Answer
a. $y'=-2x$
b. See graph.
c. $f'(x)\gt0$ when $x\in(-\infty,0)$, $f'(0)=0$, and $f'(x)\lt0$ when $x\in(0, \infty)$
d. $x\in(-\infty,0)$, $x\in(0, \infty)$.
Work Step by Step
a. Given $y=f(x)=-x^2$, we have $y'=\lim_{h\to0}\frac{f(x+h)-f(x)}{h}=\lim_{h\to0}\frac{-(x+h)^2+x^2}{h}=\lim_{h\to0}\frac{-2xh-h^2}{h}=\lim_{h\to0}(-2x-h)=-2x$
b. See graph for the function and its derivative.

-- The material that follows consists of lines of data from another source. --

Definition setup_unit_template (pool_uuid : Z) : Str :=
  str "[Unit]
Description=setup for Stratis root filesystem
DefaultDependencies=no
Conflicts=shutdown.target
OnFailure=emergency.target
OnFailureJobMode=isolate
Wants=stratisd-min.service plymouth-start.service stratis-clevis-setup.service
After=paths.target plymouth-start.service stratisd-min.service
Before=initrd.target

[Service]
Type=oneshot
Environment='STRATIS_ROOTFS_UUID=" ++ uuid_to_string pool_uuid ++ str "'
ExecStart=/usr/lib/systemd/stratis-rootfs-setup
RemainAfterExit=yes
".

Definition clevis_unit : Str := str "stratis-clevis-setup.service".
Definition setup_unit : Str := str "stratis-setup.service".

(** [generator_with_err] of [stratis_clevis_setup_generator.rs] *)
Definition clevis_generator_with_err (proc_cmdline : res Str) (early_dir : Str) : st Fs unit :=
  let! kernel_cmdline := ilift (get_kernel_cmdline proc_cmdline) in
  match first_value pool_uuid_key kernel_cmdline with
  | None => iret tt
  | Some pool_uuid =>
      match uuid_parse_str pool_uuid with
      | None => ierr (UuidError "parse")
      | Some parsed_pool_uuid => write_unit_file (path_push early_dir clevis_unit) (clevis_unit_template parsed_pool_uuid)
      end
  end.

(** [generator_with_err] of [stratis_setup_generator.rs] *)
Definition setup_generator_with_err (proc_cmdline : res Str) (early_dir : Str) : st Fs unit :=
  let! kernel_cmdline := ilift (get_kernel_cmdline proc_cmdline) in
  match first_value pool_uuid_key kernel_cmdline with
  | None => iret tt
  | Some pool_uuid =>
      match uuid_parse_str pool_uuid with
      | None => ierr (UuidError "parse")
      | Some parsed_pool_uuid =>
          let path := path_push early_dir setup_unit in
          write_unit_file path (setup_unit_template parsed_pool_uuid) ;;!
          make_wanted_by_initrd path setup_unit
      end
  end.
End templates.

(** *** What they write *)

(** A directory of units as systemd hands it to a generator *)
Definition ready (early_dir : Str) (s : Fs) : Prop :=
  (∀ n, refused s n = None) ∧ entries s !! path_push early_dir clevis_unit = None ∧ entries s !! path_push early_dir setup_unit = None ∧
  path_push early_dir setup_unit ≠ WANTED_BY_INITRD_PATH ∧
  path_push early_dir setup_unit ≠ path_push WANTED_BY_INITRD_PATH setup_unit ∧
  entries s !! path_push WANTED_BY_INITRD_PATH setup_unit = None ∧
  entries s !! WANTED_BY_INITRD_PATH ∈ [None; Some Directory].

Lemma resolve_plain es fuel p : (∀ t, es !! p ≠ Some (Symlink t)) → resolve es fuel p = Some p.
Proof. intros Hp. destruct fuel; simpl; destruct (es !! p) as [[| |t]|] eqn:E; try done; by destruct (Hp t). Qed.

Lemma write_new dest data s : (∀ n, refused s n = None) → entries s !! dest = None →
  ∃ s', write_unit_file dest data s = (Ok tt, s') ∧ entries s' = <[dest := Regular data]> (entries s) ∧ refused s' = refused s.
Proof.
  intros Hr Hd. unfold write_unit_file, ibind, open_create. rewrite Hr, resolve_plain by (intros t E; congruence). rewrite Hd.
  unfold file_write_all. simpl. rewrite Hr. eexists. split; [reflexivity|]. simpl. split; [|done].
  rewrite lookup_insert_eq, insert_insert_eq. unfold overwrite. by rewrite drop_nil, app_nil_r.
Qed.

Lemma wanted_new dest s : (∀ n, refused s n = None) → entries s !! path_push WANTED_BY_INITRD_PATH setup_unit = None →
  entries s !! WANTED_BY_INITRD_PATH ∈ [None; Some Directory] →
  ∃ s', make_wanted_by_initrd dest setup_unit s = (Ok tt, s') ∧
    entries s' = <[path_push WANTED_BY_INITRD_PATH setup_unit := Symlink dest]> (<[WANTED_BY_INITRD_PATH := Directory]> (entries s)).
Proof.
  intros Hr Hl Hw. unfold make_wanted_by_initrd, ibind, path_exists. rewrite Hr.
  rewrite resolve_plain by (intros t E; rewrite E in Hw; set_solver).
  assert (Hne : path_push WANTED_BY_INITRD_PATH setup_unit ≠ WANTED_BY_INITRD_PATH) by (intros E; vm_compute in E; discriminate).
  rewrite !elem_of_cons in Hw. destruct Hw as [E|[E|[]%elem_of_nil]]; rewrite E; simpl.
  - unfold create_dir_all. simpl. rewrite Hr, E. unfold symlink. simpl. rewrite Hr, lookup_insert_ne, Hl by done. eexists. by split.
  - unfold symlink. simpl. rewrite Hr, Hl. eexists. split; [reflexivity|]. simpl. by rewrite (insert_id _ _ _ E).
Qed.

Section generator_properties.
Context `{UuidDisplay}.

(** what the command line says of the root pool *)
Definition root_pools (contents : Str) : list Str := values_of pool_uuid_key (splitn_eq <$> split_whitespace contents).

(** The generators follow the kernel command line.  With no value for [stratis.rootfs.pool_uuid] they succeed and change nothing; with a first
    value that is no UUID they fail and change nothing; with a UUID, later values being ignored, they write the two units, whose
    text names that pool, and make the setup unit wanted by the initrd target. *)
Theorem generators_exact contents early_dir s : ready early_dir s →
  match root_pools contents with
  | [] => setup_generator_with_err (Ok contents) early_dir s = (Ok tt, s) ∧ clevis_generator_with_err (Ok contents) early_dir s = (Ok tt, s)
  | value :: _ =>
      match uuid_parse_str value with
      | None => setup_generator_with_err (Ok contents) early_dir s = (Err (UuidError "parse"), s) ∧
                clevis_generator_with_err (Ok contents) early_dir s = (Err (UuidError "parse"), s)
      | Some u => ∃ s1 s2, setup_generator_with_err (Ok contents) early_dir s = (Ok tt, s1) ∧
          entries s1 = <[path_push WANTED_BY_INITRD_PATH setup_unit := Symlink (path_push early_dir setup_unit)]>
            (<[WANTED_BY_INITRD_PATH := Directory]> (<[path_push early_dir setup_unit := Regular (setup_unit_template u)]> (entries s))) ∧
          clevis_generator_with_err (Ok contents) early_dir s = (Ok tt, s2) ∧
          entries s2 = <[path_push early_dir clevis_unit := Regular (clevis_unit_template u)]> (entries s)
      end
  end.
Proof.
  intros (Hr & Hc & Hu & Hw & Hl & Hln & Hwd). unfold setup_generator_with_err, clevis_generator_with_err, get_kernel_cmdline, ibind, ilift, root_pools.
  unfold rbind. rewrite first_value_exact. destruct (values_of _ _) as [|v vs]; simpl; [done|]. destruct (uuid_parse_str v) as [u|]; [|done].
  destruct (write_new (path_push early_dir setup_unit) (setup_unit_template u) s Hr Hu) as (sa & Ea & Esa & Ra). rewrite Ea.
  destruct (write_new (path_push early_dir clevis_unit) (clevis_unit_template u) s Hr Hc) as (s2 & E2 & Es2 & _).
  destruct (wanted_new (path_push early_dir setup_unit) sa) as (s1 & E1 & Es1);
    [by rewrite Ra|by rewrite Esa, lookup_insert_ne|by rewrite Esa, lookup_insert_ne|].
  exists s1, s2. by rewrite Es1, Esa.
Qed.

(** The unit file is written over what is there: a longer file keeps its end. *)
Lemma unit_file_not_truncated dest old data s : (∀ n, refused s n = None) → entries s !! dest = Some (Regular old) →
  ∃ s', write_unit_file dest data s = (Ok tt, s') ∧ entries s' !! dest = Some (Regular (data ++ drop (length data) old)).
Proof.
  intros Hr Hd. unfold write_unit_file, ibind, open_create. rewrite Hr, resolve_plain by (intros t E; congruence). rewrite Hd.
  unfold file_write_all. simpl. rewrite Hr, Hd. eexists. split; [reflexivity|]. simpl. by rewrite lookup_insert_eq.
Qed.
End generator_properties.

Section examples.
#[local] Existing Instance hex_instance.
#[local] Existing Instance simple_display.

Definition early : Str := str "/run/systemd/generator.early".
Definition boot : Str := str "BOOT_IMAGE=/vmlinuz ro stratis.rootfs.pool_uuid=0000000000000000000000000000002a quiet stratis.rootfs.pool_uuid=x".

c. As can be identified from the graph, $f'(x)\gt0$ when $x\in(-\infty,0)$, $f'(0)=0$, and $f'(x)\lt0$ when $x\in(0, \infty)$
d. Over the intervals of $x\in(-\infty,0)$, the function $y=f(x)$ increases as x increases.
Over the intervals of $x\in(0, \infty)$, the function $y=f(x)$ decreases as x increases.
When the function increases when x increases, the derivative will be positive as shown in part-c;
when the function decreases when x increases, the derivative will be negative as shown in part-c.